(Record set begins)

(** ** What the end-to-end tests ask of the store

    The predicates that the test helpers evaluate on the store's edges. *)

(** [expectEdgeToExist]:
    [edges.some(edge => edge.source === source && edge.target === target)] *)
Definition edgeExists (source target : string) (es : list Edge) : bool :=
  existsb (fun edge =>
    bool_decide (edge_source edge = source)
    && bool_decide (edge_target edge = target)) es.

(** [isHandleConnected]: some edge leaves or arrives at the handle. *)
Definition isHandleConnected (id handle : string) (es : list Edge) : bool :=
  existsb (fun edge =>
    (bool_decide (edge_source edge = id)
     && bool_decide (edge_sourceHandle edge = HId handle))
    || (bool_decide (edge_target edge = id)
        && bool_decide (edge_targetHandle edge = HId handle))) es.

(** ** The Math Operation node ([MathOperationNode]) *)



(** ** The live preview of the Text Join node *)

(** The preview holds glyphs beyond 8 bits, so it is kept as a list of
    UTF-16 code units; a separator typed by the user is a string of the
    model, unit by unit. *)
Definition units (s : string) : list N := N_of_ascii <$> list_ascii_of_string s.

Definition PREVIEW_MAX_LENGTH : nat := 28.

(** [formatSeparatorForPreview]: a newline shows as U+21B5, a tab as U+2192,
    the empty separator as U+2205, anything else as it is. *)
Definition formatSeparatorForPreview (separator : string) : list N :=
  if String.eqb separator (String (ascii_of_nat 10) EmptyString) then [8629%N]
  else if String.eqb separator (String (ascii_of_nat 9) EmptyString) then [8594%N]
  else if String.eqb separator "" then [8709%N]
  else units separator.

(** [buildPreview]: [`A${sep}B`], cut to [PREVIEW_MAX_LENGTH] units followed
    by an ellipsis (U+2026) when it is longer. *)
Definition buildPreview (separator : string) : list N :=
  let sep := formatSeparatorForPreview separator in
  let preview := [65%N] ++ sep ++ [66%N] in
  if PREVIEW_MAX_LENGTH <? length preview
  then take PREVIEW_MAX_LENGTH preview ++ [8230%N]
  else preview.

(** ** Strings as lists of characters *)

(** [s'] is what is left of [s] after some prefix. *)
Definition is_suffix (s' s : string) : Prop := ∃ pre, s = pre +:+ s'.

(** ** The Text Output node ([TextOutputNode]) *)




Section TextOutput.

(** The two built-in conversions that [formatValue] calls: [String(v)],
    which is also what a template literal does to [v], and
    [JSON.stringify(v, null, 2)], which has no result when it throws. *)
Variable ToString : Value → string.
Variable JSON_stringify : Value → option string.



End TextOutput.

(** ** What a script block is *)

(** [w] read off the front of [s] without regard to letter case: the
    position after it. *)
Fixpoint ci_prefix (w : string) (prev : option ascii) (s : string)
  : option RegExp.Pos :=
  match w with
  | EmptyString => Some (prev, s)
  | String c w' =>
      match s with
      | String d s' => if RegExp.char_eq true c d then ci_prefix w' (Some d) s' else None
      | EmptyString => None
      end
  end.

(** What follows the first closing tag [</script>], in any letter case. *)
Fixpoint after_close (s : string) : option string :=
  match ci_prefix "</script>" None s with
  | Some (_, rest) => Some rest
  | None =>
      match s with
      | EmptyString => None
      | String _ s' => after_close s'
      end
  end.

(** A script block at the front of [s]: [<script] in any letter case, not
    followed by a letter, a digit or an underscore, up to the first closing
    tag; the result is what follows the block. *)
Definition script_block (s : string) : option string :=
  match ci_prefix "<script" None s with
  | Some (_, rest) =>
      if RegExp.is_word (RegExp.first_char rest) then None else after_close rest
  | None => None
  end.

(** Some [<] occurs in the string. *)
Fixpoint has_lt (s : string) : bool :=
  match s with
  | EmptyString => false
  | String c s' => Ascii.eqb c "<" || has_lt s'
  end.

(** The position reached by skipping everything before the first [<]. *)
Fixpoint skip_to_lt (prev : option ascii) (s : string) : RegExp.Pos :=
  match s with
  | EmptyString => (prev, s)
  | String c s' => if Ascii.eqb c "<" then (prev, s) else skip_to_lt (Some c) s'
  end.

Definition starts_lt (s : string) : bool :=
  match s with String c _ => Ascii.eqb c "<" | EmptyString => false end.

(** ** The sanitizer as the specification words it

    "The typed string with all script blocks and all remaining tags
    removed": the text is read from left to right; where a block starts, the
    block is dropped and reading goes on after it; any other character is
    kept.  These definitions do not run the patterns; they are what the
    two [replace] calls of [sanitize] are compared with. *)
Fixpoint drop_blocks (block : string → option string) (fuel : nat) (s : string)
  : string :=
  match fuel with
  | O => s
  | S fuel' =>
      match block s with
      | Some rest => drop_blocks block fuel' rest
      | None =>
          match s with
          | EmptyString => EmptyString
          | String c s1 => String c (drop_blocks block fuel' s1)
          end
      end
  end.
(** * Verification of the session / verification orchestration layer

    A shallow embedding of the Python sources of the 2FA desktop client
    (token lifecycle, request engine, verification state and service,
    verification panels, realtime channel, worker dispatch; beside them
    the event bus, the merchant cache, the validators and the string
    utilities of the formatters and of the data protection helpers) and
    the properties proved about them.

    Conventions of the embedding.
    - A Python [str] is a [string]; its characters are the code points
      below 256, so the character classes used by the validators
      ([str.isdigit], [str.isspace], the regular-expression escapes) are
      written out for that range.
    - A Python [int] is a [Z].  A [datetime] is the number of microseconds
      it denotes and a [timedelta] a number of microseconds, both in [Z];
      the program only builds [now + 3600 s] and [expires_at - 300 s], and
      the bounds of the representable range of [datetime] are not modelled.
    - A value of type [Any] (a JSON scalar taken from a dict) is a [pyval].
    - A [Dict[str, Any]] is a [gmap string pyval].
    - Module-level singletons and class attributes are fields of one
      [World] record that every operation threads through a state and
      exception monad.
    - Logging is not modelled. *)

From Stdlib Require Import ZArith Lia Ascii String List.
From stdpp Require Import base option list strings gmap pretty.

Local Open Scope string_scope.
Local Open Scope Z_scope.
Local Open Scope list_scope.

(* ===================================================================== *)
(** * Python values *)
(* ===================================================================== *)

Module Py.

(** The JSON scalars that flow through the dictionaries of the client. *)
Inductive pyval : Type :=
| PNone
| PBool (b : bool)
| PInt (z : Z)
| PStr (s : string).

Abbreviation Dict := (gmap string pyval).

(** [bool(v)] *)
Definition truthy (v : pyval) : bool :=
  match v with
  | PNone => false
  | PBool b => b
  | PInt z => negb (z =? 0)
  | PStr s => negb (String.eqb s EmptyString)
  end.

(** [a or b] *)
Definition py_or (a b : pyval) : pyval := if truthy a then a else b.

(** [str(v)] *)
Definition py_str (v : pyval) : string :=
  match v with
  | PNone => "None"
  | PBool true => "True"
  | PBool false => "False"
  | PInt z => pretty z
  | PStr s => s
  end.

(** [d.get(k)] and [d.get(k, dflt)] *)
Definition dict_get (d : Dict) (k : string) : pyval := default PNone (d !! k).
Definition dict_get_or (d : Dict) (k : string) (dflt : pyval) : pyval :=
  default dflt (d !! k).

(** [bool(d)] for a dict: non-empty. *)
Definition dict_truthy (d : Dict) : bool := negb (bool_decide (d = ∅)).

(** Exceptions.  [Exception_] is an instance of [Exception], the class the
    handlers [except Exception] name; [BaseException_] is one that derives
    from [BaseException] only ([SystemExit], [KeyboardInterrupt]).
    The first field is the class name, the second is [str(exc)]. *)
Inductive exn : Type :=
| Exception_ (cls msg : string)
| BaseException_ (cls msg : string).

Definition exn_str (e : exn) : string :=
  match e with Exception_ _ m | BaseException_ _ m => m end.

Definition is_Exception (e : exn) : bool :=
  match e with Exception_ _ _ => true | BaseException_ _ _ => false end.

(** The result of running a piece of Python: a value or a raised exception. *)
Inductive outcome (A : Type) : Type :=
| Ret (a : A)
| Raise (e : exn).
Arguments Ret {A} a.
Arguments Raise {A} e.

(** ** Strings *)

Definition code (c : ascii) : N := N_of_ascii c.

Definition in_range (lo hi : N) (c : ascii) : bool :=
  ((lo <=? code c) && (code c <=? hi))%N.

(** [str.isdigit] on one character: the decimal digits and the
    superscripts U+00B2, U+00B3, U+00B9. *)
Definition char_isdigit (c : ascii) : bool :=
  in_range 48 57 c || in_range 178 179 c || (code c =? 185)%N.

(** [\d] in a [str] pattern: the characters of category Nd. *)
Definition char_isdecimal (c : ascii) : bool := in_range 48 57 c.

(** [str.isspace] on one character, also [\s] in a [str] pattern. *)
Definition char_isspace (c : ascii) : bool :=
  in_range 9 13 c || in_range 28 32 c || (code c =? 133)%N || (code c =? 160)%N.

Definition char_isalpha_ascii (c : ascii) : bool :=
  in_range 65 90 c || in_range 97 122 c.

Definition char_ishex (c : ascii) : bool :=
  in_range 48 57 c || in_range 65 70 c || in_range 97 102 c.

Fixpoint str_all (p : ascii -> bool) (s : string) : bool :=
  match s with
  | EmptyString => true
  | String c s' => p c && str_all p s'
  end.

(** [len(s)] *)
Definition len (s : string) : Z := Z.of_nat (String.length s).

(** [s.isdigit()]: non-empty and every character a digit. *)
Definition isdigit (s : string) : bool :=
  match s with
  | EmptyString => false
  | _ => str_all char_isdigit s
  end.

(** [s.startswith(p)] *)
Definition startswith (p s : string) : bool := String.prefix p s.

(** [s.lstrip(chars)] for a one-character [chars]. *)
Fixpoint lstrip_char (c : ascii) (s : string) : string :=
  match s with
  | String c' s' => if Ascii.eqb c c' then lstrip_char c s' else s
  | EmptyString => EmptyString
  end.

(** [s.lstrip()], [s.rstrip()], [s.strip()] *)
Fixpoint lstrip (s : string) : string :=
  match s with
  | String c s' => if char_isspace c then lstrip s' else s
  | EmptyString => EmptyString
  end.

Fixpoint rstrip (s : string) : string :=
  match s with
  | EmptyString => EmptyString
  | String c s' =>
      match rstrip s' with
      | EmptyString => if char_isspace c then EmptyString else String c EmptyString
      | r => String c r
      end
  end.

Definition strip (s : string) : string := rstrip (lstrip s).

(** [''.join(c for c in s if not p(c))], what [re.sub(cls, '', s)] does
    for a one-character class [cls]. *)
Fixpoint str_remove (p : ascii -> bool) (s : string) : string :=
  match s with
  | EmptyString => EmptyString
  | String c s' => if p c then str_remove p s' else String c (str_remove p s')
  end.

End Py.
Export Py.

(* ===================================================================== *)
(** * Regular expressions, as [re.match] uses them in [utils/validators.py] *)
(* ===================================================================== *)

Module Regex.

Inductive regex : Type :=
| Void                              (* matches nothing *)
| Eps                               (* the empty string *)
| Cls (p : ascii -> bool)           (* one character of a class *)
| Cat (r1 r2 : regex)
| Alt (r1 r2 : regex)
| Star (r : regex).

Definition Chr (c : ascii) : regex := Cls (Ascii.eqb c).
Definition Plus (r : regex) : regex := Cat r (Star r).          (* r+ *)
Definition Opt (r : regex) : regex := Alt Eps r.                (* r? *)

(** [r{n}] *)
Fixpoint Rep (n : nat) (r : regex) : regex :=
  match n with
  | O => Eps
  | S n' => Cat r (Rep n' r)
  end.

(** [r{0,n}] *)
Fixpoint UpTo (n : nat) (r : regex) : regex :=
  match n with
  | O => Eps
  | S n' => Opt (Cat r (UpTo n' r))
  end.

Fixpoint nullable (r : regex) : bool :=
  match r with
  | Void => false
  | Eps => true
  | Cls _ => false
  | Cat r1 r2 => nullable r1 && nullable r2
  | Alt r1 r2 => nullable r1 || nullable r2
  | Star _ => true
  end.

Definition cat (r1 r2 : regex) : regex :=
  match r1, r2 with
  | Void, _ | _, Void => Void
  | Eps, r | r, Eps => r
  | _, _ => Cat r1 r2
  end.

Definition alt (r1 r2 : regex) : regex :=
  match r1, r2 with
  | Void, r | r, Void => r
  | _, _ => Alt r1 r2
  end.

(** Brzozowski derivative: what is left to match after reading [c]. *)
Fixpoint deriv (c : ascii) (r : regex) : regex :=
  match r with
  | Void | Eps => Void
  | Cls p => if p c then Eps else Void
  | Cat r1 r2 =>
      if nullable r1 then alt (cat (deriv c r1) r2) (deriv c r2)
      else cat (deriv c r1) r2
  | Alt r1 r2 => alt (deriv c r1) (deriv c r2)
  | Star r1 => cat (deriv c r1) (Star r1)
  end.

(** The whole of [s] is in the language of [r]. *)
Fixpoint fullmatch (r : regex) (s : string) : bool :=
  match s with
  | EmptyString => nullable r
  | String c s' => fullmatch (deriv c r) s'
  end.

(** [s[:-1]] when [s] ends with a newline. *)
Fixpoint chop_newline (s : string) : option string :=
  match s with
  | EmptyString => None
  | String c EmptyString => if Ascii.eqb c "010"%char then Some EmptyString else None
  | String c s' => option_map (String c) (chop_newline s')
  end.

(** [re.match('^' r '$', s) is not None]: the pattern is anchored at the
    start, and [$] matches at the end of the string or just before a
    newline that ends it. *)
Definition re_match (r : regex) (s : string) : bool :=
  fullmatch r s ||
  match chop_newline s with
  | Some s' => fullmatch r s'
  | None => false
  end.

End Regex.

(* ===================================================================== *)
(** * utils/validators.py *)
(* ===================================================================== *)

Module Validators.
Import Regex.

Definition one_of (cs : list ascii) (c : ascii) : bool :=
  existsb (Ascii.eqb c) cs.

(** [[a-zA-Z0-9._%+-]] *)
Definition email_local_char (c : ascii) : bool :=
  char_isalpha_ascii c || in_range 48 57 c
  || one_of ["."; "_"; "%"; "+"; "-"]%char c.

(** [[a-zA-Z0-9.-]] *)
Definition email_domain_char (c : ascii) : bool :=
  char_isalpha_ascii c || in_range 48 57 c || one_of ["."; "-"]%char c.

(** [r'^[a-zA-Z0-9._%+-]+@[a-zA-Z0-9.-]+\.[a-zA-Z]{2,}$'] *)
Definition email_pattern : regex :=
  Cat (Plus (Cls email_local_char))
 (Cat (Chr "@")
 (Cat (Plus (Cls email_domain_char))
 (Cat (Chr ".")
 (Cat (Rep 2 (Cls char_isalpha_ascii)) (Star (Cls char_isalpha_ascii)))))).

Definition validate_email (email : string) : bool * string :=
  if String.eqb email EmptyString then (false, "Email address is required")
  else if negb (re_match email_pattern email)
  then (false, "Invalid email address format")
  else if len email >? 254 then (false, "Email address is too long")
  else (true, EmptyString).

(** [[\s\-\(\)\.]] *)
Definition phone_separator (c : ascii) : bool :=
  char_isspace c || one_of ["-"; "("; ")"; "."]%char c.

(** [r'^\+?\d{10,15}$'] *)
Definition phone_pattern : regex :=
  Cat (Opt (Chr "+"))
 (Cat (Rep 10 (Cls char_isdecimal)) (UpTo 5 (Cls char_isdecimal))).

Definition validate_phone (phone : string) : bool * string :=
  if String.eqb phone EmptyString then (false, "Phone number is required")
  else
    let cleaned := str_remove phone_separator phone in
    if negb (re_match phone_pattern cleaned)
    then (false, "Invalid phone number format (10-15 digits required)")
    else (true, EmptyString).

(Record set ends)

**Exercise instructions**
Give back the lines of the data exactly as they are written, from the first line through the line containing "Definition edgeExists (source".

**Response to the exercise**
(** ** What the end-to-end tests ask of the store

    The predicates that the test helpers evaluate on the store's edges. *)

(** [expectEdgeToExist]:
    [edges.some(edge => edge.source === source && edge.target === target)] *)
Definition edgeExists (source target : string) (es : list Edge) : bool :=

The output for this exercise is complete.